Known as Dengvaxia, the vaccine is the product of two decades of research by French-based Sanofi Pasteur. Four countries—Mexico, Brazil, El Salvador and the Philippines—have already licensed Dengvaxia, but the recommendation on April 14, 2017, will likely spur a host of other developing nations to follow suit at a time when climate change and urbanization is putting increasing numbers of people at risk from the mosquito-borne disease.

“In countries where dengue is endemic, it’s one of the most feared diseases. The trajectory globally is increasing at this point, it’s essentially a pandemic,” Dr In-Kyu Yoon, director of the Dengue Vaccine Initiative, an international consortium that has partnered with Sanofi, was quoted in the international press.

Unlike malaria, there is no established cure for dengue fever, which can cause severe nausea, bone pain, headaches, rashes, bleeding and even death.
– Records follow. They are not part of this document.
(** X12. A notification goes to the callbacks registered when its timer
    fires, not when it was scheduled: a callback that starts to watch the
    path after the write and before the timers run is called as well. *)
Theorem late_watcher_is_notified
    (path data : jsstring) (callback : Callback) (st : VirtualSystem) :
  In {| receiver := callback;
        fileName := normalizePath (toAbsolute st path);
        eventKind := if fileExists path st then Changed else Created |}
     (delivered
        (runTimers (snd (watchFile path callback (writeFile path data st))))).
Proof.
  rewrite runTimers_delivered. apply in_or_app. right.
  destruct (writeFile_fields path data st) as (Hcd & _ & Hw & _ & _ & Hq & _).
  cbn [watchFile snd timerQueue withWatchers watchers].
  rewrite Hq, Hw, (toAbsolute_same_directory st _ path Hcd).
  rewrite flat_map_app. apply in_or_app. right. cbn [flat_map].
  rewrite app_nil_r. unfold callsOf, FileMap.get, FileMap.set.
  cbn [timerPath timerKind]. rewrite lookup_insert_eq.
  apply in_map_iff. exists callback. split; [reflexivity|].
  apply in_or_app. right. now left.
Qed.

Lemma exec_timeoutsBelowNext (st : VirtualSystem) op :
  timeoutsBelowNext st -> timeoutsBelowNext (exec st op).
Proof.
  unfold timeoutsBelowNext. intros Hst.
  assert (Htrig : forall X np,
            nextTimeout X = S (nextTimeout st) ->
            watchTimeout X
            = FileMap.set (watchTimeout st) np
                (default [] (FileMap.get (watchTimeout st) np)
                 ++ [nextTimeout st]) ->
            forall key ids, watchTimeout X !! key = Some ids ->
              Forall (fun id => (id < nextTimeout X)%nat) ids).
  { intros X np -> -> key ids. unfold FileMap.set, FileMap.get.
    rewrite lookup_insert.
    destruct (decide (getCanonicalFileName np = key)) as [<-|Hne].
    - intros [= <-]. apply Forall_app. split.
      + destruct (watchTimeout st !! getCanonicalFileName np) as [old|] eqn:E;
          [|constructor].
        eapply Forall_impl; [exact (Hst _ _ E)|]. simpl. intros; lia.
      + constructor; [lia | constructor].
    - intros E. eapply Forall_impl; [exact (Hst _ _ E)|]. simpl. intros; lia. }
  destruct op as [p d|p|p c|h| |dt]; cbn [exec].
  - destruct (writeFile_fields p d st) as (_ & _ & _ & _ & Hn & _ & Hwt).
    exact (Htrig _ _ Hn Hwt).
  - destruct (fileExists p st) eqn:Hex.
    + destruct (deleteFile_existing_fields p st Hex)
        as (_ & _ & _ & _ & Hn & _ & Hwt).
      exact (Htrig _ _ Hn Hwt).
    + now rewrite (deleteFile_missing_fields p st Hex).
  - exact Hst.
  - destruct (close_times h st) as (_ & _ & ->).
    now destruct (close_fields h st) as (_ & _ & _ & ->).
  - now destruct (fireTimer_fields st) as (_ & _ & _ & -> & _ & _ & -> & _).
  - exact Hst.
Qed.

Lemma reachable_timeoutsBelowNext cwd ops :
  timeoutsBelowNext (execAll ops (createVirtualTsSystem cwd)).
Proof.
  induction ops as [|op ops IH] using rev_ind.
  - intros key ids. cbn. now rewrite lookup_empty.
  - rewrite execAll_snoc. now apply exec_timeoutsBelowNext.
Qed.
Lemma poll_stops_at_first_terminal_witness :
  exists (pre : list event) (line : string),
    poll 3 (check_args false) (JStr "abc-123-def") slow_service start
    = (Ok tt,
       (pre ++ [status_request (check_args false) (JStr "abc-123-def");
                Out (Py.cr ++ line); Out Py.nl])%list,
       later start 3 2) /\
    Forall (polling_event (check_args false) (JStr "abc-123-def")) pre /\
    io_of (pre ++ [status_request (check_args false) (JStr "abc-123-def");
                   Out (Py.cr ++ line); Out Py.nl])
    = (rounds 2 (status_request (check_args false) (JStr "abc-123-def")) (Sleep 5)
       ++ [status_request (check_args false) (JStr "abc-123-def")])%list.
Proof.
  apply (poll_stops_at_first_terminal (check_args false) (JStr "abc-123-def")
           slow_service start 2 3 (JStr "done")).
  - exact slow_service_passes.
  - exists [("status", JStr "done"); ("patch_count", JInt 2)],
           "Status: done (2 patches reviewed)".
    repeat split.
  - reflexivity.
  - lia.
Defined.

Lemma impatient_user_passes i : (i < 1)%nat -> passes impatient_user 5 start i.
Proof.
  intros H. assert (i = 0)%nat as -> by lia.
  split; [| split; [exact sleepable_5 | reflexivity]].
  exists (JStr "queued"). split; [| reflexivity].
  exists [("status", JStr "queued"); ("queue-len", JInt 3)],
         "Status: queued (patches ahead: 3)".
  repeat split.
Qed.

Lemma interrupt_aborts_polling_witness :
  exists (pre : list event) (t' : Tick),
    monitor 5 (check_args false) (JStr "abc-123-def") impatient_user start
    = (Exit 1, (pre ++ [interrupted_line (JStr "abc-123-def")])%list, t') /\
    Forall (polling_event (check_args false) (JStr "abc-123-def")) pre /\
    ~ In fetching (pre ++ [interrupted_line (JStr "abc-123-def")]) /\
    calls t' = (calls start + 2)%nat.
Proof.
  apply (interrupt_aborts_polling (check_args false) (JStr "abc-123-def")
           impatient_user start 1 5).
  - reflexivity.
  - exact impatient_user_passes.
  - right. split; [| split; [exact sleepable_5 | reflexivity]].
    exists (JStr "queued"). split; [| reflexivity].
    exists [("status", JStr "queued"); ("queue-len", JInt 3)],
           "Status: queued (patches ahead: 3)".
    repeat split.
  - lia.
Defined.

(** ** What a computation can emit *)

Section Emits.
Variable P : event -> Prop.

Lemma emits_ret {A} (a : A) : emits P (ret a).
Proof. intros w t. constructor. Qed.

Lemma emits_raise {A} e : emits P (@raise A e).
Proof. intros w t. constructor. Qed.

Lemma emits_exit {A} c : emits P (@sys_exit A c).
Proof. intros w t. constructor. Qed.

Lemma emits_out_of_fuel {A} : emits P (@out_of_fuel A).
Proof. intros w t. constructor. Qed.

Lemma emits_emit e : P e -> emits P (emit e).
Proof. intros H w t. now repeat constructor. Qed.

Lemma emits_request e : P e -> emits P (request e).
Proof. intros H w t. now repeat constructor. Qed.

Lemma emits_read_file path : P (ReadFile path) -> emits P (read_file path).
Proof. intros H w t. now repeat constructor. Qed.

Lemma emits_sleep secs : P (Sleep secs) -> emits P (sleep secs).
Proof.
  intros H w t. unfold sleep.
  destruct ((secs <? - max_sleep) || (max_sleep <? secs)); [constructor |].
  destruct (secs <? 0); now repeat constructor.
Qed.

Lemma emits_quiet {A} (m : M A) : quiet m -> emits P m.
Proof.
  intros Q w t. destruct (Q w w t t eq_refl) as [r [E _]]. rewrite E. constructor.
Qed.

Lemma emits_bind {A B} (m : M A) (k : A -> M B) :
  emits P m -> (forall a, emits P (k a)) -> emits P (bind m k).
Proof.
  intros Hm Hk w t. specialize (Hm w t). unfold bind.
  destruct (m w t) as [[[a | c | e |] ev] t']; auto.
  specialize (Hk a w t'). destruct (k a w t') as [[r ev'] t''].
  apply Forall_app. split; assumption.
Qed.

Lemma emits_if {A} (b : bool) (m1 m2 : M A) :
  emits P m1 -> emits P m2 -> emits P (if b then m1 else m2).
Proof. now destruct b. Qed.

Lemma emits_except {A} (body handler : M A) :
  emits P body -> emits P handler -> emits P (except_KeyboardInterrupt body handler).
Proof.
  intros Hb Hh w t. specialize (Hb w t). unfold except_KeyboardInterrupt.
  destruct (body w t) as [[[a | c | e |] ev] t']; auto.
  destruct e; auto.
  specialize (Hh w t'). destruct (handler w t') as [[r ev'] t''].
  apply Forall_app. split; assumption.
Qed.
End Emits.

Lemma emits_impl {A} (P Q : event -> Prop) (m : M A) :
  (forall e, P e -> Q e) -> emits P m -> emits Q m.
Proof. intros H Hm w t. eapply Forall_impl; [exact H | apply Hm]. Qed.

Ltac emits_step :=
  first [ apply emits_ret | apply emits_raise | apply emits_exit
        | apply emits_out_of_fuel
        | apply emits_emit; exact I
        | apply emits_request; exact I
        | apply emits_sleep; exact I
        | apply emits_read_file; exact I
        | apply emits_quiet; auto with quiet; fail
        | apply emits_if
        | apply emits_bind; [| intros ?] ].

Lemma benign_get_review_status url token review_id fmt :
  emits benign (get_review_status url token review_id fmt).
Proof.
  unfold get_review_status, eprint.
  apply emits_bind; [emits_step | intros [data | e | e |]]; repeat emits_step.
Qed.

Lemma benign_print_sections items : forall i patch_count,
  emits benign (print_sections i items patch_count).
Proof.
  induction items as [| review rest IH]; intros i patch_count; simpl.
  - emits_step.
  - apply emits_bind; [| intros _; apply IH].
    unfold print_section, print.
    repeat emits_step.
    destruct review; repeat emits_step.
Qed.

Lemma benign_print_reviews reviews patch_count :
  emits benign (print_reviews reviews patch_count).
Proof.
  unfold print_reviews, iterate.
  apply emits_bind; [destruct (items_of reviews); emits_step |].
  intros items. apply benign_print_sections.
Qed.

Lemma benign_results_once args review_id : emits benign (results_once args review_id).
Proof.
  unfold results_once, print.
  repeat first [ apply benign_get_review_status | apply benign_print_reviews
               | emits_step ].
Qed.

Lemma benign_results_final args review_id : emits benign (results_final args review_id).
Proof.
  unfold results_final, print.
  repeat first [ apply benign_get_review_status | apply benign_print_reviews
               | emits_step ].
Qed.

Lemma benign_check_once args review_id : emits benign (check_once args review_id).
Proof.
  unfold check_once, print.
  repeat first [ apply benign_get_review_status | apply benign_results_once
               | apply emits_quiet; apply quiet_format_status_line
               | emits_step ].
Qed.

Lemma benign_poll_loop fuel args review_id : forall len,
  emits benign (poll_loop fuel args review_id len).
Proof.
  induction fuel as [| fuel IH]; intros len; simpl.
  - emits_step.
  - unfold print.
    repeat first [ apply benign_get_review_status | apply IH
                 | apply emits_quiet; apply quiet_format_status_line
                 | emits_step ].
Qed.

Lemma benign_monitor fuel args review_id : emits benign (monitor fuel args review_id).
Proof.
  unfold monitor, poll, print.
  repeat first [ apply benign_check_once | apply benign_results_final
               | apply benign_poll_loop | apply emits_except
               | emits_step ].
Qed.

(** ** The modes of the command line *)

Lemma validate_existing args :
  given (args_review_id args) = true ->
  exists id, args_review_id args = Some id /\
             forall w t, validate args w t = (Ok (Existing id), [], t).
Proof.
  intros H. unfold validate. rewrite H.
  destruct (args_review_id args) as [id |]; [| discriminate].
  now exists id.
Qed.

(** the loop reads the url, the token and the interval of the command line,
    nothing else *)
Lemma poll_loop_fields fuel args args' review_id :
  args_url args = args_url args' ->
  args_token args = args_token args' ->
  args_poll_interval args = args_poll_interval args' ->
  forall len w t,
    poll_loop fuel args review_id len w t = poll_loop fuel args' review_id len w t.
Proof.
  intros Hu Ht Hp. induction fuel as [| fuel IH]; intros len w t; [reflexivity |].
  cbn [poll_loop]. rewrite Hu, Ht, Hp.
  apply bind_ext; intros status w1 t1.
  apply bind_ext; intros line w2 t2.
  apply bind_ext; intros _ w3 t3.
  apply bind_ext; intros state w4 t4.
  destruct (terminal state); [reflexivity |].
  apply bind_ext; intros _ w5 t5. apply IH.
Qed.

Lemma monitor_without_submission fuel args review_id w t :
  monitor fuel (without_submission args) review_id w t = monitor fuel args review_id w t.
Proof.
  unfold monitor. cbn [without_submission args_no_wait].
  destruct (args_no_wait args); [reflexivity |].
  unfold bind, poll, except_KeyboardInterrupt.
  now rewrite (poll_loop_fields fuel (without_submission args) args review_id
                 eq_refl eq_refl eq_refl).
Qed.
Lemma rename_user_cases (uid : Z) (newname : string) (us : list user) :
  uid ∈ map user_id us ->
  (rename_user uid newname us = None /\
   exists u, u ∈ us /\ username u = newname /\ user_id u <> uid) \/
  (rename_user uid newname us
   = Some (map (fun u => if bool_decide (user_id u = uid)
                         then User (user_id u) newname (password_hash u) else u) us) /\
   forall u, u ∈ us -> username u = newname -> user_id u = uid).
Proof.
  intros Hin. unfold rename_user.
  assert (existsb (fun u => bool_decide (user_id u = uid)) us = true) as ->.
  { change (@map) with (@fmap list _) in Hin.
    apply list_elem_of_fmap in Hin as (u & Hu & Hin).
    apply existsb_exists. exists u. split; [now apply list_elem_of_In|].
    now apply bool_decide_eq_true_2. }
  rewrite andb_true_r.
  destruct (existsb _ us) eqn:Hex.
  - left. split; [reflexivity|].
    apply existsb_exists in Hex as (u & Hu & [H1 H2]%andb_true_iff).
    exists u. apply list_elem_of_In in Hu.
    apply bool_decide_eq_true_1 in H1. apply negb_true_iff in H2.
    apply bool_decide_eq_false_1 in H2. auto.
  - right. split; [reflexivity|]. intros u Hu Hname.
    destruct (decide (user_id u = uid)) as [Hd | Hd]; [exact Hd|].
    assert (existsb (fun u => bool_decide (username u = newname) &&
                              negb (bool_decide (user_id u = uid))) us = true) as Ht;
      [|congruence].
    apply existsb_exists. exists u. split; [now apply list_elem_of_In|].
    rewrite bool_decide_eq_true_2 by exact Hname.
    now rewrite bool_decide_eq_false_2 by exact Hd.
Qed.

Lemma profile_renamed_ok (uid : Z) (newname : string) (s : site) :
  site_ok s ->
  (forall u, u ∈ users s -> username u = newname -> user_id u = uid) ->
  site_ok (Site (map (fun u => if bool_decide (user_id u = uid)
                               then User (user_id u) newname (password_hash u)
                               else u) (users s))
                (users_seq s) None (commit (get_db (ledger s)) (ledger s))).
Proof.
  intros (Hids & Hnames & Hseq & Hrows) Hfree. repeat split; simpl.
  - now rewrite rename_user_ids.
  - now apply rename_user_NoDup.
  - intros u Hu. change (@map) with (@fmap list _) in Hu.
    apply list_elem_of_fmap in Hu as (v & -> & Hv).
    case_bool_decide; simpl; now apply Hseq.
  - intros u Hu. rewrite rename_user_ids. now apply Hrows.
Qed.

Section ProfileFacts.

Variable format_2f : float -> string.
(** [from('profiles').select('name').eq('id', USER_ID).single()] *)
Definition profile_of (sh : Shell) : result row :=
  match Indexer.single
          (Indexer.eq_filter "id" (Some (JStr (USER_ID (bot sh)))) (profiles sh)) with
  | OK a => OK (Indexer.select_columns ["name"] a)
  | Err e => Err e
  end.

Definition greeting (data : row) : string :=
  "👋 Hello "
  +:+ (if truthy (get "name" data) then template (get "name" data) else "there")
  +:+ "!".

Definition greet (sh : Shell) : M (W:=Process) unit :=
  data <- in_world (request (profile_of sh)) ;;
  log (greeting data).

(** [args] is [process.argv.slice(2)]. *)
Definition main (sh : Shell) (args : list string) (p : Process) : Exit * Process :=
  match greet sh p with
  | (Err e, p1) => (Unhandled e, p1)
  | (OK _, p1) =>
      let question := join " " args in
      if String.eqb question "" then (ExitCode 1, log_error USAGE p1)
      else
        match in_world (answer (bot sh) question) p1 with
        | (OK ans, p2) =>
            (ExitCode 0, mkProcess (world p2) (stdout p2 ++ [answer_line ans]) (stderr p2))
        | (Err e, p2) => (ExitCode 1, log_error (error_line e) p2)
        end
  end.

End WithEmbedding.

Arguments Shell : clear implicits.

End Cli.

(** ** More concrete worlds *)

Module MoreExamples.
Import Js Effect Examples.

Definition profile_rows : list row :=
  [ [("id", JStr "u1"); ("name", JStr "Dana")];
    [("id", JStr "u2"); ("name", JNull)] ].

Definition shell_bot : Cli.Shell (list Z) := Cli.mkShell env_bot profile_rows.

Definition fresh_process : Cli.Process :=
  Cli.mkProcess (QueryBot.mkWorld QueryBot.Missing []) [] [].


(** Two users have a history and the chat model is down. *)
Definition chat_down : QueryBot.World :=
  QueryBot.mkWorld (QueryBot.Holds (QueryBot.PObject two_users))
    [None; None; None; Some (UpstreamError "500")].

(** A row of a table with no template, with the two fields the generic
    serialization leaves out. *)
Definition vendor_row : row :=
  [ ("id", JStr "v1"); ("user_id", JStr "u1"); ("name", JStr "Acme");
    ("metadata", JObj [("source", JStr "import")]); ("updated_at", JStr "2025-05-07") ].
Lemma C1_repair_executed_only_if_changed_witness :
  exists a',
    executeNLQuery unchanged_repair = (a', Return tt)
    /\ nlResults a' = repair_notice missing (js "no such table: missing").
Proof.
  edestruct (C1_repair_executed_only_if_changed unchanged_repair)
    as (a' & Hrun & Hsame & _).
  - reflexivity.
  - vm_compute; discriminate.
  - discriminate.
  - discriminate.
  - vm_compute; reflexivity.
  - vm_compute; reflexivity.
  - reflexivity.
  - vm_compute; reflexivity.
  - vm_compute; reflexivity.
  - vm_compute; reflexivity.
  - exists a'. split; [exact Hrun|].
    destruct Hsame as [_ Hres]; [left; vm_compute; reflexivity|].
    exact Hres.
Defined.

(** C2, on a run where it fails. The generated statement returns a row;
    the explain request then fails. The handler meant for SQL errors catches
    that failure: a repair call is made with the provider's error as the SQL
    error. When the repair call fails too, the results element shows this
    last error alone, without the generated statement and its rows; when it
    answers, the repaired statement is executed. *)
Theorem C2_explain_failure_reaches_sql_handler :
  toy_exec [js "users"] (js "SELECT 1") = ([js "users"], ExecOk [one_row 1])
  /\ map is_exec (trace (fst (executeNLQuery explain_fails)))
     = [true; true; true; false; true; false; false]
  /\ count is_repair_call (trace (fst (executeNLQuery explain_fails))) = 1
  /\ nlResults (fst (executeNLQuery explain_fails))
     = [AlertError (js "Error: Failed to fetch")]
  /\ nlResults (fst (executeNLQuery explain_fails_once))
     = [GeneratedSQLCard (js "SELECT 1");
        ResultsTable (one_row 1);
        AlertError (js "SQL Error: OpenAI API error: Service Unavailable");
        AlertWarning (js "Attempting to fix SQL...");
        FixedSQLCard (js "SELECT 2");
        ResultsTable (one_row 2)]
  /\ count is_repair_call (trace (fst (executeNLQuery explain_fails_once))) = 1
  /\ count (executes (js "SELECT 2")) (trace (fst (executeNLQuery explain_fails_once))) = 1.
Proof. runs. Qed.
(** The window runs nothing but its three queries, without pkexec, and
    [emerge] for an action, under pkexec and with [--ask=n] unless it is the
    sync: in every state reached from the start without a slot raising,
    every worker created is one of these; no command list is empty, and each
    worker reports to the slots of its own step. *)
Theorem only_known_commands_run (atom_pattern : string -> option string)
    (events : list Event) (st : State) :
  run_events atom_pattern events loading_installed = Ok st ->
  Forall (fun w =>
            (query w \/ action w)
            /\ command_list w <> []
            /\ (forall use_pkexec,
                  worker_class w = CommandWorker use_pkexec ->
                  use_pkexec = true
                  /\ head (command_list w) = Some "emerge"
                  /\ (command_list w = ["emerge"; "--sync"]
                      \/ exists rest,
                           command_list w
                           = ["emerge"; "--ask=n"; "--verbose"] ++ rest)))
         (workers st).
Proof.
  intros Hrun.
  destruct (run_events_in_order atom_pattern events loading_installed st
              loading_installed_in_order Hrun) as (_ & Hknown & _).
  eapply Forall_impl; [exact Hknown|].
  intros w [Hquery | Haction].
  - split; [by left|].
    destruct Hquery as (parser_func & on_result & Hclass & _ & Hcommand).
    split.
    + by destruct Hcommand as [(-> & _) | [(-> & _) | (-> & _)]].
    + intros use_pkexec Hcommand_worker. congruence.
  - split; [by right|].
    destruct Haction as (Hclass & _ & _ & Hcommand).
    assert (Hshape :
      command_list w = ["emerge"; "--sync"]
      \/ exists rest,
           command_list w = ["emerge"; "--ask=n"; "--verbose"] ++ rest).
    { destruct Hcommand as [[-> _] | (flags & targets & -> & _)];
        [by left | right; by eexists]. }
    split; [by destruct Hshape as [-> | [rest ->]]|].
    intros use_pkexec Hcommand_worker.
    split; [congruence|].
    split; [by destruct Hshape as [-> | [rest ->]] | done].
Qed.

Lemma only_known_commands_run_witness :
  exists st,
    run_events (fun _ => None)
      [worker_ends (Fails msg_cancelled);
       click_install ["app-misc/foo"; "no atom here"] true]
      loading_installed = Ok st
    /\ commands st = [["equery"; "list"; "--installed"; "*/*"];
                      ["emerge"; "--ask=n"; "--verbose"; "app-misc/foo"]]
    /\ Forall (fun w =>
                 (query w \/ action w)
                 /\ command_list w <> []
                 /\ (forall use_pkexec,
                       worker_class w = CommandWorker use_pkexec ->
                       use_pkexec = true
                       /\ head (command_list w) = Some "emerge"
                       /\ (command_list w = ["emerge"; "--sync"]
                           \/ exists rest,
                                command_list w
                                = ["emerge"; "--ask=n"; "--verbose"]
                                  ++ rest)))
              (workers st).
Proof.
  eexists. split; [vm_compute; reflexivity|].
  split; [vm_compute; reflexivity|].
  apply (only_known_commands_run (fun _ => None)
           [worker_ends (Fails msg_cancelled);
            click_install ["app-misc/foo"; "no atom here"] true]).
  vm_compute. reflexivity.
Defined.
(** * The layer system of wx-caman ([src/core/layer.js])

    A shallow embedding of the [Layer] class: its configuration setters,
    [copyParent] and the compositing loop [applyToParent], over an explicit
    store of typed arrays.  JavaScript numbers are IEEE 754 binary64 values,
    modelled by Rocq's primitive floats; a [Uint8ClampedArray] is a list of
    integers that are written through the [ToUint8Clamp] conversion. *)

From Stdlib Require Import ZArith Floats Lia ZifyNat.
From Stdlib Require Uint63.
From stdpp Require Import base option list gmap strings.

Local Open Scope Z_scope.

(** ** JavaScript values *)

(** The values that flow through the pixel code: a number, or [undefined]
    (an out-of-range read of a typed array, a property left unset). *)
Inductive jsval : Type :=
  | JUndefined
  | JNum (x : float).

(** [ToNumber]: [undefined] becomes [NaN]. *)
Definition ToNumber (v : jsval) : float :=
  match v with
  | JUndefined => nan
  | JNum x => x
  end.

(** [ToBoolean]: [undefined], [NaN], [+0] and [-0] are falsy. *)
Definition ToBoolean (v : jsval) : bool :=
  match v with
  | JUndefined => false
  | JNum x => negb (PrimFloat.is_nan x || PrimFloat.is_zero x)
  end.

(** The operators [-], [*], [/], [<] and [>] on values. *)
Definition js_sub (x y : jsval) : jsval := JNum (ToNumber x - ToNumber y)%float.
Definition js_mul (x y : jsval) : jsval := JNum (ToNumber x * ToNumber y)%float.
Definition js_div (x y : jsval) : jsval := JNum (ToNumber x / ToNumber y)%float.
Definition js_lt (x y : jsval) : bool := (ToNumber x <? ToNumber y)%float.
Definition js_gt (x y : jsval) : bool := (ToNumber y <? ToNumber x)%float.

(** ** Uint8ClampedArray *)

(** The number an element of the array reads as. *)
Definition num_of_byte (z : Z) : float := PrimFloat.of_uint63 (Uint63.of_Z z).

(** The integer nearest to [m * 2^e], ties to the even one. *)
Definition round_half_even (m : positive) (e : Z) : Z :=
  match e with
  | Zneg k =>
      let d := Z.pow_pos 2 k in
      let q := Z.pos m / d in
      match 2 * (Z.pos m mod d) ?= d with
      | Lt => q
      | Gt => q + 1
      | Eq => if Z.even q then q else q + 1
      end
  | _ => Z.pos m * 2 ^ e
  end.

(** [ToUint8Clamp]: [NaN] and everything below zero store 0, everything
    above 255 stores 255, the rest is rounded half to even. *)
Definition ToUint8Clamp (x : float) : Z :=
  match Prim2SF x with
  | S754_nan => 0
  | S754_zero _ => 0
  | S754_infinity s => if s then 0 else 255
  | S754_finite true _ _ => 0
  | S754_finite false m e => Z.min 255 (round_half_even m e)
  end.

(** [buf[i]]: [undefined] past the end. *)
Definition ta_get (buf : list Z) (i : nat) : jsval :=
  match buf !! i with
  | Some z => JNum (num_of_byte z)
  | None => JUndefined
  end.

(** [buf[i] = v]: converted on the way in, ignored past the end (a typed
    array never grows). *)
Definition ta_set (buf : list Z) (i : nat) (v : jsval) : list Z :=
  <[i := ToUint8Clamp (ToNumber v)]> buf.

(** Every element of a [Uint8ClampedArray] is an unsigned byte. *)
Definition is_byte (z : Z) : Prop := 0 <= z <= 255.
Definition wf_buffer (buf : list Z) : Prop := Forall is_byte buf.

(** ** Pixels and blenders *)

Module rgba.
Record t : Type := mk { r : jsval; g : jsval; b : jsval; a : jsval }.
End rgba.

(** A blender maps the layer pixel and the parent pixel to a result; it may
    leave [a] unset. *)
Definition blender : Type := rgba.t -> rgba.t -> rgba.t.

(** ** The store *)

(** References to the objects of the store. *)
Definition ref : Type := positive.

Module Options.
Record t : Type := mk { blendingMode : string; opacity : float }.
End Options.

(** A [Layer] object.  [pixelData] is a reference: two objects may share
    one array. *)
Record LayerObj : Type := mkLayer {
  options : Options.t;
  layerID : Z;
  width : Z;
  height : Z;
  pixelData : ref
}.

(** The fields of the engine [this.c] that the layer code touches. *)
Module Caman.
Record t : Type := mk {
  dimensions : Z * Z;
  pixelData : ref;
  pixelStack : list ref
}.
End Caman.

(** The store: the engine, the layers, the typed arrays and the registry of
    [Blender]. *)
Record State : Type := mkState {
  c : Caman.t;
  layers : gmap ref LayerObj;
  buffers : gmap ref (list Z);
  blenders : gmap string blender
}.

(** The store with its arrays, or its layers, replaced. *)
Definition set_buffers (h : gmap ref (list Z)) (s : State) : State :=
  mkState (c s) (layers s) h (blenders s).

Definition set_layers (ls : gmap ref LayerObj) (s : State) : State :=
  mkState (c s) ls (buffers s) (blenders s).

(** ** Computations: state and exceptions *)

(** What a call can throw.  [OutOfFuel] belongs to the model of the loop
    and is never reached ([applyToParent_has_fuel]). *)
Inductive Error : Type :=
  | TypeError
  | ConfigurationError (mode : string)
  | OutOfFuel.

Inductive outcome (A : Type) : Type :=
  | Ret (x : A) (s : State)
  | Throw (e : Error) (s : State).
Arguments Ret {A} x s.
Arguments Throw {A} e s.

(** The store a computation leaves behind, however it ends. *)
Definition final {A} (o : outcome A) : State :=
  match o with
  | Ret _ s => s
  | Throw _ s => s
  end.

Definition M (A : Type) : Type := State -> outcome A.

#[global] Instance M_ret : MRet M := fun A x s => Ret x s.
#[global] Instance M_bind : MBind M := fun A B k m s =>
  match m s with
  | Ret x s' => k x s'
  | Throw e s' => Throw e s'
  end.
The virus can last for up to 10 days. About 390 million people are infected by dengue each year in some 120 countries, particularly in Southeast Asia, Latin America and Africa.

Scientists have been unable to develop a vaccine for dengue in part because the virus is so complicated. It has four strains, more than other deadly diseases such as polio and smallpox. If a person gets infected with more than one type of dengue, there is a greater chance of the virus of causing hospitalization or death.

Experts say that there have historically only been a few places where more than one serotype of dengue circulates at any given time, but urbanization has made it more common to have multiple serotypes in the same area.